[Extracted material]
- - - - -
Definition SEG : bytes := str_bytes "seg-".
Definition KLPK : bytes := str_bytes ".klpk".
(** [format!("seg-{id:08}.klpk")]. *)
Definition seg_name (id : Z) : string :=
  let digits := str_bytes (pretty (Z.to_N id)) in
  String.string_of_list_byte (SEG ++ replicate (8 - length digits) x30 ++ digits ++ KLPK).
Definition is_segment (name : string) : bool :=
  starts_with SEG (str_bytes name) && ends_with KLPK (str_bytes name).
Definition segment_id (name : string) : option Z :=
  n ← strip_prefix SEG (str_bytes name); n ← strip_suffix KLPK n; parse_u32 n.

(** The names of a listing, by number; [files.sort()] orders the pairs, whose
    names are determined by the numbers. *)
Fixpoint segment_ids (names : list string) (acc : list Z) : res io_error (list Z) :=
  match names with
  | [] => Ok acc
  | name :: names =>
      if is_segment name then
        match segment_id name with
        | None => Err (io_other "invalid segment filename")
        | Some id =>
            if bool_decide (name = seg_name id) then
              if 65536 <? zlen (acc ++ [id]) then Err (io_other "scrub segment limit exceeded")
              else segment_ids names (acc ++ [id])
            else Err (io_other "noncanonical segment filename")
        end
      else segment_ids names acc
  end.
Definition sort_files (ids : list Z) : list string := seg_name <$> merge_sort Z.le ids.

(** ** The judgement on one offset *)
Definition reserved_clear (header : bytes) : bool := forallb (λ b, bool_decide (b = x00)) (zslice header 48 16).
(** Header and payload, rounded up, with overflow checked. *)
Definition padded (payload_len : Z) : option Z :=
  n ← checked_add64 payload_len HEADER_LEN;
  n ← checked_add64 n (BLOCK_ALIGN - 1);
  Some (n / BLOCK_ALIGN * BLOCK_ALIGN).

Record Verdict := MkVerdict { v_bad : option string; v_block : option BlockId; v_next : Z }.

Section Verdict.
Context `{Blake3}.

Definition verdict (c : bytes) (offset : Z) : Verdict :=
  let next := saturating_add64 offset BLOCK_ALIGN in
  if zlen c - offset <? HEADER_LEN then MkVerdict (Some "truncated_header") None next
  else
    let header := zslice c offset HEADER_LEN in
    match parse_header header with
    | None => MkVerdict (Some "invalid_header") None next
    | Some rec =>
        let block := Some (hdr_id rec) in
        if negb (reserved_clear header) then MkVerdict (Some "invalid_reserved_header") block next
        else
          match padded (hdr_payload_len rec) with
          | None => MkVerdict (Some "length_overflow") block next
          | Some total =>
              if zlen c - offset <? total then MkVerdict (Some "truncated_or_invalid_length") block next
              else if block_verify (hdr_id rec) (zslice c (offset + HEADER_LEN) (hdr_payload_len rec)) then
                MkVerdict None block (offset + total)
              else MkVerdict (Some "payload_hash_mismatch") block next
          end
    end.

(** All offsets visited, with their verdicts; the fuel is the file's length in
    4 KiB units, rounded up, since every step advances by one or more. *)
Fixpoint sweep (fuel : nat) (c : bytes) (offset : Z) : list (Z * Verdict) :=
  match fuel with
  | O => []
  | S fuel =>
      if offset <? zlen c then
        let v := verdict c offset in (offset, v) :: sweep fuel c (v_next v)
      else []
  end.
Definition sweep_fuel (length_ : Z) : nat := S (Z.to_nat (length_ / BLOCK_ALIGN)).
End Verdict.

Section Scrub.
Context `{Blake3, Hex, HashOrder, FileStamp, ScrubJson}.

(** ** The run *)
Abbreviation SM := (ST (list ScrubFinding * Z * Dir) io_error).
Definition on_dir {A} (m : FS A) : SM A := λ '(reports, read, d),
  let (d, r) := m d in ((reports, read, d), r).
Definition other_err {A} (x : A + string) : SM A :=
  st_lift (match x with inl a => Ok a | inr message => Err (io_other message) end).

Definition fs_names : FS (list string) := dir_op (λ m, (m, Ok (hash_order (fst <$> map_to_list m)))) unchanged.
Definition fs_open_read (name : string) : FS () :=
  dir_op (λ m, (m, match m !! name with
                   | Some _ => Ok ()
                   | None => Err (IoError KNotFound "no such file")
                   end)) unchanged.
(** [SegmentFile::read_at]: all the bytes or an error. *)
Definition fs_read_at (name : string) (offset n : Z) : FS bytes :=
  dir_op (λ m, (m, match m !! name with
                   | Some c =>
                       if offset + n <=? zlen c then Ok (zslice c offset n)
                       else Err (IoError KUnexpectedEof "failed to fill whole buffer")
                   | None => Err (IoError KNotFound "no such file")
                   end)) unchanged.
Definition stamp (name : string) : FS (Z * string) :=
  dir_op (λ m, (m, match m !! name with
                   | Some c => Ok (zlen c, stamp_of name c)
                   | None => Err (IoError KNotFound "no such file")
                   end)) unchanged.

Definition hex_hash (l : bytes) : string := block_display (block_of l).

Definition checkpoint (progress : Progress) : SM () :=
  other_err (json_of_progress progress) ≫= λ encoded,
  other_err (json_of_saved (hex_hash encoded) progress) ≫= λ bytes_,
  on_dir (replace PROGRESS_FILE PROGRESS_PENDING bytes_).

(** [Reader::read]. *)
Definition reader_read (name : string) (offset n : Z) : SM bytes := λ '(reports, read, d),
  match fs_read_at name offset n d with
  | (d, Ok l) => ((reports, saturating_add64 read n, d), Ok l)
  | (d, r) => ((reports, read, d), r)
  end.

(** [report], the caller's callback, which may fail. *)
Definition report (f : ScrubFinding) : SM () := λ '(reports, read, d),
  match dir_op (λ m, (m, Ok ())) unchanged d with
  | (d, Ok _) => ((reports ++ [f], read, d), Ok ())
  | (d, r) => ((reports, read, d), r)
  end.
- - - - -
[What you should do] Starting at the line above that contains "Section Scrub.", repeat each line exactly up to and including the line that contains "Some _ => Ok ()", and stop there.

[Written solution]
Section Scrub.
Context `{Blake3, Hex, HashOrder, FileStamp, ScrubJson}.

(** ** The run *)
Abbreviation SM := (ST (list ScrubFinding * Z * Dir) io_error).
Definition on_dir {A} (m : FS A) : SM A := λ '(reports, read, d),
  let (d, r) := m d in ((reports, read, d), r).
Definition other_err {A} (x : A + string) : SM A :=
  st_lift (match x with inl a => Ok a | inr message => Err (io_other message) end).

Definition fs_names : FS (list string) := dir_op (λ m, (m, Ok (hash_order (fst <$> map_to_list m)))) unchanged.
Definition fs_open_read (name : string) : FS () :=
  dir_op (λ m, (m, match m !! name with
                   | Some _ => Ok ()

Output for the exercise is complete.